6In this connection, I do not find
the fact that Duff could, under section 395.10 of 49 C.F.R., require a driver to drive in adverse
conditions for two hours over the maximum driving time to be a basis for limiting section 392.14
to hazardous conditions encountered on the road. Paragraph (c) of section 395.10 makes clear
that the two-hour requirement is applicable only where the adverse driving conditions were not
apparent at the time of dispatch.
7Proof that section 392.14 would
be violated is no different from proof of a violation of other provisions of DOT's motor carrier's
safety regulations. Thus, proof of a violation of section 393.40(a), which requires that motor
vehicles "have brakes adequate to control the movement of, and to stop and hold...",
would require actual proof that the brakes do not hold, and would not be satisfied by merely
showing the driver's reasonable belief as to the condition of the brakes. In other words, while the
driver's refusal to drive is based on his assessment that the regulation would be violated, his
refusal is protected only where this assessment is correct.
8Duff also points to the testimony
of Abell, who lives 27 miles away from the terminal, that he drove to and from the terminal on
January 31, 1985, and experienced no delays. T. at 340-1. Abell came to work at six o'clock in
the morning on January 31, T. at 353, before it started snowing. It is not clear exactly when he
left the terminal but he was not there at 8:15 p.m. when Robinson was due to report to work. T.
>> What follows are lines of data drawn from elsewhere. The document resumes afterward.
(* ===== verification/ColStore.v ===== *)
(** * colstore/store.go, aggregate.go and reconstruct.go: the column store

    A collection's columnar projection: segments for each field and a buffer on one
    line of row ids, the scan over them, and what it promises to its readers. *)

From Stdlib Require Import String.
From S2P Require Import Prelude Float64 Bson ColValue ColEncoding ColSegment.

#[local] Open Scope Z_scope.

Inductive Mode := ModeOff | ModeTransactional | ModeLazy.

Record segBound := MkSegBound { sb_first : Z; sb_n : Z }.

Record Store := MkStore {
  st_mode : Mode;
  st_fields : list bytes;
  st_segs : gmap bytes (list Segment);
  st_bounds : list segBound;
  st_bufVals : gmap bytes (list Value);
  st_bufRIDs : list Z;
  st_bufWrite : list Z;
  st_bufDel : list Z;
  st_live : gmap bytes Z;
  st_nextRID : Z
}.

(** A field the map does not have reads as an empty slice. *)
Definition segs_of (f : bytes) (s : Store) : list Segment := default [] (st_segs s !! f).
Definition bufVals_of (f : bytes) (s : Store) : list Value := default [] (st_bufVals s !! f).

Definition no_segs (fields : list bytes) : gmap bytes (list Segment) := list_to_map (map (fun f => (f, [])) fields).
Definition no_vals (fields : list bytes) : gmap bytes (list Value) := list_to_map (map (fun f => (f, [])) fields).

Definition New (mode : Mode) (fields : list bytes) : Store :=
  MkStore mode fields (no_segs fields) [] (no_vals fields) [] [] [] ∅ 0.
(* ===== verification/Query.v ===== *)
(** * query/: matching documents against filters

    match.go, leaves.go and traverse.go: a filter document is compiled into a
    predicate tree, which is evaluated on documents. Then what they mean: a path
    reaches the values the relation [reaches] says, on the fast path as on the slow
    one; a field predicate holds of a document as [match_semantics] says; compiling
    ends; operators are complements and unions of each other. *)

From Stdlib Require Import String Ascii.
From S2P Require Import Prelude Float64 Bson BsonCompare.

Local Open Scope Z_scope.

(** ** Strings *)

Fixpoint str (s : string) : bytes :=
  match s with
  | EmptyString => []
  | String.String c s' => Z.of_N (N_of_ascii c) :: str s'
  end.

(** strings.HasPrefix(key, "$"). *)
Definition has_dollar (key : bytes) : bool := match key with c :: _ => c =? 36 | [] => false end.

(** strings.Split(key, "."). *)
Fixpoint split_dots (key : bytes) : list bytes :=
  match key with
  | [] => [[]]
  | c :: key' =>
      match split_dots key' with
      | seg :: segs => if c =? 46 then [] :: seg :: segs else (c :: seg) :: segs
      | [] => []
      end
  end.

(** ** Floats to integers

    Go leaves int64(f) to the implementation where the integer part of f is not an
    int64. *)

Class Platform := wild_int64 : Z -> Z.

Definition f64_eq (a b : Z) : bool := negb (f64_isNaN a) && negb (f64_isNaN b) && (f64_val a =? f64_val b).
Definition f64_trunc (f : Z) : Z := Z.quot (f64_val f) (2 ^ 1074).

Definition int64_of_float `{Platform} (f : Z) : Z :=
  if f64_isNaN f || f64_isInf f || negb (bool_decide (- 2 ^ 63 <= f64_trunc f < 2 ^ 63)) then wild_int64 f
  else f64_trunc f.

(** ** Arrays (traverse.go) *)

(** The values of an array or a document in stored order, none of any other
    value. *)
Definition arrayElems (v : RawValue) : list RawValue :=
  if one_of (rv_Type v) [TypeArray; TypeDocument] then map Value (elems (Document v)) else [].

Definition nthElement (v : RawValue) (idx : Z) : option RawValue :=
  if (idx <? 0) || (idx >=? blen (arrayElems v)) then None else arrayElems v !! Z.to_nat idx.

(** The number is an int, which wraps around. *)
Fixpoint index_loop (s : bytes) (n : Z) : option Z :=
  match s with
  | [] => Some n
  | c :: s' => if (c <? 48) || (c >? 57) then None else index_loop s' (to_i64 (u64 (n * 10 + (c - 48))))
  end.

Definition arrayIndex (s : bytes) : option Z :=
  match s with
  | [] => None
  | c :: s' => if bool_decide (s = [48]) then Some 0 else if c =? 48 then None else index_loop s 0
  end.

(** ** Paths *)

Definition root (doc : bytes) : RawValue := MkRawValue TypeDocument doc.

(** The value and whether it was found are an option; the second result is the
    flag simple. *)
Fixpoint single_loop (cur : RawValue) (path : list bytes) : option RawValue * bool :=
  match path with
  | [] => (Some cur, true)
  | comp :: path' =>
      if rv_Type cur =? TypeArray then (None, false)
      else if negb (rv_Type cur =? TypeDocument) then (None, true)
      else
        match Lookup (Document cur) comp with
        | None => (None, true)
        | Some sub => single_loop sub path'
        end
  end.

Definition traverseSingle (doc : bytes) (path : list bytes) : option RawValue * bool := single_loop (root doc) path.

(** The values out of several calls, and whether one of them found something. *)
Definition fan (f : RawValue -> list RawValue * bool) (l : list RawValue) : list RawValue * bool :=
  (concat (map (fun e => (f e).1) l), existsb (fun e => (f e).2) l).

Definition descend_body (descend : RawValue -> list bytes -> list RawValue * bool) (v : RawValue) (path : list bytes) : list RawValue * bool :=
  match path with
  | [] => ([v], true)
  | comp :: path' =>
      if rv_Type v =? TypeDocument then
        match Lookup (Document v) comp with
        | None => ([], false)
        | Some sub => descend sub path'
        end
      else if rv_Type v =? TypeArray then
        let first :=
          match arrayIndex comp with
          | Some idx => match nthElement v idx with Some elem => descend elem path' | None => ([], false) end
          | None => ([], false)
          end in
        let rest := fan (fun e => descend e path) (arrayElems v) in
        (first.1 ++ rest.1, first.2 || rest.2)
      else ([], false)
  end.

Fixpoint descend_fuel (fuel : nat) (v : RawValue) (path : list bytes) : list RawValue * bool :=
  match fuel with
  | O => ([], false)
  | S n => descend_body (descend_fuel n) v path
  end.

(** Each call shortens the value: the length of its payload is fuel enough
    ([descend_eq]). *)
Definition descend (v : RawValue) (path : list bytes) : list RawValue * bool := descend_fuel (S (List.length (rv_Data v))) v path.

Definition traverse (doc : bytes) (path : list bytes) : list RawValue * bool := descend (root doc) path.

(** ** Operators on values (leaves.go) *)

Definition isNullOperand (v : RawValue) : bool := one_of (rv_Type v) [TypeNull; TypeUndefined].

Definition truthy (v : RawValue) : bool :=
  if rv_Type v =? TypeBoolean then Boolean v
  else if one_of (rv_Type v) [TypeNull; TypeUndefined] then false
  else let '(f, ok) := AsFloat64 v in if ok then negb (f64_eq f 0) else true.

Inductive cmpOp : Type := opGt | opGte | opLt | opLte.

(** A predicate tree and the operators at its leaves. *)
Inductive predicate : Type :=
| truePred
| andPred (parts : list predicate)
| orPred (parts : list predicate)
| notPred (inner : predicate)
| fieldPred (path : list bytes) (leaf : fieldLeaf)
with fieldLeaf : Type :=
| eqLeaf (want : RawValue)
| cmpLeaf (want : RawValue) (op : cmpOp)
| inLeaf (wants : list RawValue) (hasNull : bool)
| existsLeaf (want : bool)
| typeLeaf (want : gset Z)
| sizeLeaf (n : Z)
| allLeaf (wants : list RawValue)
| elemMatchLeaf (inner : predicate) (wrap : bool).

Definition matchMissing (l : fieldLeaf) : bool :=
  match l with
  | eqLeaf want => isNullOperand want
  | inLeaf _ hasNull => hasNull
  | existsLeaf want => negb want
  | cmpLeaf _ _ | typeLeaf _ | sizeLeaf _ | allLeaf _ | elemMatchLeaf _ _ => false
  end.

Definition elementWise (l : fieldLeaf) : bool :=
  match l with
  | eqLeaf _ | cmpLeaf _ _ | inLeaf _ _ | typeLeaf _ => true
  | existsLeaf _ | sizeLeaf _ | allLeaf _ | elemMatchLeaf _ _ => false
  end.

Definition cmp_holds (op : cmpOp) (c : comparison) : bool :=
  match op, c with
  | opGt, Gt | opGte, (Gt | Eq) | opLt, Lt | opLte, (Lt | Eq) => true
  | _, _ => false
  end.

Definition cmp_match (want : RawValue) (op : cmpOp) (v : RawValue) : bool :=
  if negb (CanonicalType (rv_Type v) =? CanonicalType (rv_Type want)) then false else cmp_holds op (Compare v want).

Definition contains (v w : RawValue) : bool :=
  Equal v w || ((rv_Type v =? TypeArray) && existsb (fun e => Equal e w) (arrayElems v)).
(** ** Distinct values *)

Lemma Distinct_elem doc field v :
  v ∈ Distinct doc field <-> exists w, reaches (root doc) (split_dots field) w /\ (if rv_Type w =? TypeArray then v ∈ arrayElems w else v = w).
Proof.
  unfold Distinct. rewrite splitPath_split_dots. setoid_rewrite <- (traverse_exact doc). generalize (traverse doc (split_dots field)).1 as l. intros l.
  induction l as [|w l IH]; cbn [map concat]; [split; [by intros ?%not_elem_of_nil|by intros (w & ?%not_elem_of_nil & _)]|].
  rewrite elem_of_app, IH. split.
  - intros [H|(x & Hx & H)]; [|exists x; split; [by right|done]]. exists w. split; [left|]. destruct (_ =? _); [done|]. by apply list_elem_of_singleton.
  - intros (x & [->|Hx]%elem_of_cons & H); [|right; by exists x]. left. destruct (_ =? _); [done|]. by apply list_elem_of_singleton.
Qed.

Lemma distinct_equality doc field v :
  isNullOperand v = false -> CanonicalType (rv_Type v) <> rankArray ->
  (exists u, u ∈ Distinct doc field /\ Equal u v = true) <-> eval (fieldPred (split_dots field) (eqLeaf v)) doc = true.
Proof.
  intros Hn Ha. rewrite field_true. cbn [matchMissing]. rewrite Hn. setoid_rewrite Distinct_elem. unfold satisfied. cbn [matchValue elementWise]. split.
  - intros (u & (w & Hw & Hu) & He). left. exists w. split; [done|]. destruct (Z.eqb_spec (rv_Type w) TypeArray) as [E|E]; [|left; by subst u].
    right. split_and!; [done..|]. by exists u.
  - intros [(w & Hw & [He|(_ & Hwa & e & Hin & He)])|[]]; [| |done].
    + exists w. split; [|done]. exists w. split; [done|]. destruct (Z.eqb_spec (rv_Type w) TypeArray) as [E|E]; [|done].
      apply Equal_bracket in He. rewrite E in He. by destruct Ha.
    + exists e. split; [|done]. exists w. split; [done|]. rewrite Hwa, Z.eqb_refl. done.
Qed.

(** A value is equal to one of the distinct values of a field exactly when the
    filter {field: value} matches: what Distinct lists is what equality finds. Null
    (which matches missing fields) and whole arrays are the exceptions. *)
Theorem distinct_is_what_equality_finds doc field v :
  isNullOperand v = false -> CanonicalType (rv_Type v) <> rankArray ->
  (exists u, u ∈ Distinct doc field /\ Equal u v = true) <-> eval (fieldPred (split_dots field) (eqLeaf v)) doc = true.
Proof. apply distinct_equality. Qed.
(** A position in a path is a position to a filter and a field name to an index:
    a document that {"a.0": 5} matches is indexed under null on "a.0". And an array
    is never indexed as a whole, which {a: [1, 2]} looks for. *)
Theorem index_lacks_positions_and_arrays :
  matches_filter (doc1 "a.0" (int_n 5)) (doc1 "a" (array_val [int_n 5])) = Some true /\
  Keys (one_field "a.0") (doc1 "a" (array_val [int_n 5])) = Ok ([EncodeNull], true, true) /\
  matches_filter (doc1 "a" (array_val [int_n 1; int_n 2])) (doc1 "a" (array_val [int_n 1; int_n 2])) = Some true /\
  Keys (one_field "a") (doc1 "a" (array_val [int_n 1; int_n 2])) = Ok ([EncodeInt64 1; EncodeInt64 2], true, true).
Proof. vm_compute. split_and!; reflexivity. Qed.

Lemma scalar_document_has_one_key_witness : Keys (one_field "n") tags_doc = Ok ([EncodeInt64 5], true, false).
Proof.
  rewrite (scalar_document_has_one_key (one_field "n") tags_doc); [vm_compute; reflexivity|].
  apply Forall_cons. split; [vm_compute; reflexivity|constructor].
Defined.

Lemma array_document_has_a_key_per_element_witness : Keys (one_field "tags") tags_doc = Ok ([EncodeInt64 1; EncodeInt64 2], true, true).
Proof.
  rewrite (array_document_has_a_key_per_element (one_field "tags") tags_doc [] (MkKeyPart (str "tags") false) []);
    [vm_compute; reflexivity|reflexivity|constructor|vm_compute; reflexivity|reflexivity].
Defined.
Definition buildTree (p : Plan) : res planErr PlanStage :=
  let req := p_req p in
  let* '(root, covered) := access_path p in
  let root := if negb (filterEmpty (rq_Filter req)) then newFilter root (p_matcher p) else root in
  let root := if negb (sortEmpty (rq_Sort req)) && negb (match p_cand p with Some c => cd_providesSort c | None => false end) then newSort root (p_sortc p) else root in
  let root := if rq_Skip req >? 0 then newSkip root (rq_Skip req) else root in
  let lim := normalizeLimit (rq_Limit req) in
  let root := if lim >? 0 then newLimit root lim else root in
  let root := if negb (projectionEmpty (rq_Projection req)) then newProjection root (p_proj p) covered else root in
  Ok root.

(** The loop pulls until the stages are exhausted ([PlanStages.drain_stream]). *)
Definition Execute (p : Plan) : res planErr (list bytes) :=
  let* root := buildTree p in drain_stage LookupRID (enough LookupRID root) root.

(** A find: plan and run. *)
Definition run (req : Request) (choice : option candidate) : res planErr (list bytes) := let* p := New req choice in Execute p.

Lemma Execute_stream p : Execute p = let* root := buildTree p in finish (stream LookupRID root).
Proof. unfold Execute. destruct (buildTree p); [|done..]. cbn [res_bind]. by apply drain_stream. Qed.
End plan.

(** ** A collection and an index on concrete documents *)

#[local] Existing Instance amd64.

Definition demo_source (docs : list bytes) : list Row := imap (fun i d => MkRow (MkRID 1 (Z.of_nat i)) d) docs.
Fixpoint pulled_from (pl : pullSpec) (arr : list RawValue) : res updErr (list RawValue) :=
  match arr with
  | [] => Ok []
  | e :: arr' =>
      let* b := pullMatches pl e in
      let* kept := pulled_from pl arr' in
      Ok (if b then kept else e :: kept)
  end.

Definition applyPull (root : container) (path : list bytes) (pl : pullSpec) : res updErr container :=
  at_path (on_array (fun arr => let* kept := pulled_from pl arr in Ok (Some kept))) root path false.

Definition applyPullAll (root : container) (path : list bytes) (vals : list RawValue) : res updErr container :=
  at_path (on_array (fun arr => Ok (Some (List.filter (fun e => negb (containsValue vals e)) arr)))) root path false.

Definition applyBit (root : container) (path : list bytes) (bs : bitSpec) : res updErr container :=
  at_path (fun parent leaf =>
    match leafValue leaf parent with
    | None => Err ErrBitType
    | Some cur =>
        if rv_Type cur =? TypeInt32 then Ok (setLeaf leaf (int32Value (to_i32 (u32 (bitApply bs (Int32 cur))))) parent)
        else if rv_Type cur =? TypeInt64 then Ok (setLeaf leaf (int64Value (bitApply bs (Int64 cur))) parent)
        else Err ErrBitType
    end) root path false.

Section apply.
Context {PF : Platform} {FU : FloatUnit}.
(* ===== verification/UpdateProps.v ===== *)
(** * What update operators do to a document

    The tree of an update beside the document it was decoded from: reading a path in
    the tree is reading it in the document, encoding the tree gives the document its
    fields say, and an operation changes the tree at its own paths only. *)

From Stdlib Require Import String.
From S2P Require Import Prelude Float64 Bson BsonCompare Query QueryShape Update.

Local Open Scope Z_scope.

(** ** Fields by name *)

Definition look (fs : list (bytes * node)) (k : bytes) : option node :=
  match find_key k fs with Some i => snd <$> fs !! i | None => None end.

Lemma look_cons k' n fs k : look ((k', n) :: fs) k = if bool_decide (k' = k) then Some n else look fs k.
Proof. unfold look. cbn [find_key]. case_bool_decide; [done|]. by destruct (find_key k fs). Qed.

Lemma find_key_Some k fs : forall i, find_key k fs = Some i -> exists n, fs !! i = Some (k, n).
Proof.
  induction fs as [|[k' n] fs IH]; intros i; cbn [find_key]; [done|]. case_bool_decide as E; [intros [= <-]; subst; by exists n|].
  intros (j & Hj & ->)%fmap_Some. by apply IH.
Qed.

Lemma find_key_None k fs : find_key k fs = None <-> look fs k = None.
Proof.
  unfold look. destruct (find_key k fs) as [i|] eqn:E; [|done]. destruct (find_key_Some _ _ _ E) as [n ->]. done.
Qed.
at 395. While he testified that he had no delays in reaching home, he does not state what roads
he travelled on and the condition of those roads. In view of this and in view of Abell's
uncertainty as to when it began snowing, this testimony does not support an inference that
driving conditions in Louisville were not hazardous on the evening of January 31, 1985.
9In support of this argument, Duff
cites to and discusses the contents of RX-KKK, an exhibit rejected by the ALJ. Duff does not
argue that the ALJ's rejection of this exhibit is erroneous. Since this exhibit is not part of the
official record of this proceeding, I do not consider it.
10Respondent also raises
questions as to the credibility of other witnesses. Respondent's Brief at 15-18. The fact that
Veltman and Robert Howell did not drive a truck, nor were scheduled to drive on the evening of
January 31, 1985, does not make incredible their testimony as to the weather conditions they
actually observed. The credibility of other witnesses referred to by Duff is not in issue inasmuch
as their testimony is not relied on.
11Nor have I read this provision
narrowly. In Palmer v. Western Truck Manpower, slip op. January 16, 1987, I found
that a driver's refusal to drive an improperly loaded but otherwise sound tractor-trailer constituted
a refusal to drive because of the unsafe condition of the equipment.
12 Duff argues that its
"suspension" or discipline of Robinson did not violate the STAA because Robinson's
refusal to drive either because of bad weather or because he could not get out of his driveway is
not a justification for refusing to perform assigned work under the applicable collective
bargaining agreement, Respondent's Post-Hearing Brief at 20, and because discipline for inability
to get to work is subject to grievance under that agreement. Respondent's Brief at 28, n.29. The
terms of collective bargaining agreements do not diminish any rights afforded employees under
the STAA.
13The Assistant Secretary
points to the close proximity of time between Robinson's refusal to drive and its refusal to pay
the lump sum as creating an inference that Duff was motivated by Robinson's protected activity.
Since Robinson's retirement occasioned Duff's refusal to make the lump sum payment, the close
proximity in time with Robinson's protected activity does not, without additional evidence,
support such an inference.
14I do not adopt the ALJ's
reason for finding no retaliation -- namely, "that Duff did not attempt to treat the
Complainant any differently than any of its other employees in regard to the deferred
wages." R.D. and 0. at 11. Robinson is not required to prove that he was treated differently
from other retirees. Deford v. TVA, 700 F.2d 281, 286 (6th Cir. 1983).